Struppis Frauchen konnte sich von ihrer Tochter nun erstmal eine Strafpredigt über noch im vollen Leben und ewig unter Zeitdruck stehende alleinerziehende Mütter von drei Kindern anhören, die sich auch noch um ihre hysterischen Mütter kümmern müssen, deren Hunde einen überdimensionierten Mittagsschlaf machen. Das war Struppis Frauchen jedoch egal. Sie war froh dass er wieder unter den Aktiven weilte und betrat, nachdem ihre Tochter ziemlich angesäuert das Wohnheim verlassen hatte, unter dem Jubel der anderen mitfühlenden Senioren mit Struppi im Schlepptau wieder den Aufenthaltsraum.

 

Der Prinz gab von den Toten erwacht seine Aufwartung und das Gefolge applaudierte.

Nach dem Abendessen und einem kurzen Plausch begab sich Klara Moorberg, eine andere Mitbewohnerin des Seniorenheimes, zurück auf ihr Zimmer, um nicht den Beginn vom Winterfest der Volksmusik zu verpassen. Vorab wollte sie aber noch ihre Antidepressiva und eine Beruhigungstablette nehmen. Nach dem Tod ihres Mannes war sie im Angesicht des plötzlichen Endes einer langen Liebe in ein tiefes Loch gefallen und verdankte ihr Auftauchen aus der Dunkelheit einer Therapie und dem Segen der Medizin. Schritt für Schritt kämpfte sich zurück in den Alltag. Sie griff in ihre Jackentasche, in der sich das Pillendöschen mit den Beruhigungstabletten befand, in dem sie sich nach dem Mittagsessen die Abendpille und bereits die drei Tabletten für morgen gelegt hatte.
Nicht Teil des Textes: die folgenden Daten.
(* ===== verification/PsiWriter.v ===== *)
(** PSI generation ([crates/tst-core/src/mpegts/mux/psi.rs]) and the stream
    vocabulary it renders ([mux/types.rs], [mux/config.rs], the [stream_type]
    bytes of [mux/state.rs]): PAT and PMT packets, and the proof that the
    demuxer's parsers read back what was configured. *)
From Stdlib Require Import ZArith Lia Bool.
From stdpp Require Import base list list_numbers.
From S2P Require Import Prelude Crc32 Common TsPacket PesWriter PsiParse PsiAssembly.

(** * Stream vocabulary *)
Module MuxTypes.
Import Common PesWriter.

Inductive VideoCodec : Type := VideoH264 | VideoH265 | VideoH266 | Av1.
Inductive KlvStreamType : Type := PrivateData | SynchronousMetadata.

Inductive SubtitleCodec : Type :=
| DvbSubtitling (language : list Z) (subtitling_type composition_page_id ancillary_page_id : Z)
| DvbTeletextCodec (language : list Z) (teletext_type magazine_number page_number : Z)
| Cea708Standalone
| WebVttInTs.

Inductive MuxStreamKind : Type := KindVideo | KindAudio | KindKlv | KindSubtitle | KindData.

Inductive StreamSpec : Type :=
| SpecVideo (pid : Z) (codec : VideoCodec)
| SpecKlv (pid : Z) (stream_type : KlvStreamType) (carries_pts : bool)
| SpecAudio (pid : Z) (codec : AudioCodec) (language : option (list Z))
| SpecSubtitle (pid : Z) (codec : SubtitleCodec)
| SpecData (pid stream_type : Z) (carries_pts : bool).

#[global] Instance VideoCodec_eq_dec : EqDecision VideoCodec.
Proof. solve_decision. Defined.
#[global] Instance KlvStreamType_eq_dec : EqDecision KlvStreamType.
Proof. solve_decision. Defined.
#[global] Instance MuxStreamKind_eq_dec : EqDecision MuxStreamKind.
Proof. solve_decision. Defined.

Definition spec_pid (s : StreamSpec) : Z :=
  match s with
  | SpecVideo pid _ | SpecKlv pid _ _ | SpecAudio pid _ _ | SpecSubtitle pid _ | SpecData pid _ _ => pid
  end.

Record MuxerProgramConfig : Type := {
  program_number : Z;
  pmt_pid : Z;
  streams : list StreamSpec;
  pcr_pid : option Z;
  program_descriptors : list (list Z);
  stream_descriptors : list (list (list Z))
}.

Definition video_stream_type_byte (c : VideoCodec) : Z :=
  match c with
  | VideoH264 => StreamType_as_u8 H264
  | VideoH265 => StreamType_as_u8 H265
  | VideoH266 => StreamType_as_u8 H266
  | Av1 => StreamType_as_u8 KlvPrivate
  end.

Definition klv_stream_type_byte (t : KlvStreamType) : Z :=
  match t with
  | PrivateData => StreamType_as_u8 KlvPrivate
  | SynchronousMetadata => StreamType_as_u8 KlvSyncMetadata
  end.

Definition audio_stream_type_byte (c : AudioCodec) : Z :=
  match c with
  | Mp2 => StreamType_as_u8 AudioMp2
  | Aac => StreamType_as_u8 AudioAac
  | AacLatm => StreamType_as_u8 AudioAacLatm
  | Ac3 => StreamType_as_u8 AudioAc3
  end.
Dann stellte sie fest, dass der Deckel des Pillendöschens abgefallen war und sie wohl beim Herausholen des Taschentuches, welches sich ebenfalls in der Jackentasche befand, die Beruhigungspillen im Aufenthaltsraum verloren hatte.

 

Wäre Struppi ein Mensch, hätte er sich nun einen Reim darauf machen können, warum er nach dem Genuss dieser vier kleinen Leckerlis, die er unter einem Tisch im Aufenthaltsraum gefunden hatte, von jetzt auf gleich in einen, dem Tode ähnlichen Schlaf fiel. Da Klara Moorberg dem Verlust der Beruhigungspillen aber keinen weiteren Gedanken widmete, blieb das Geheimnis um das Spontankoma des kleinen Vierbeiners bis heute ungeklärt.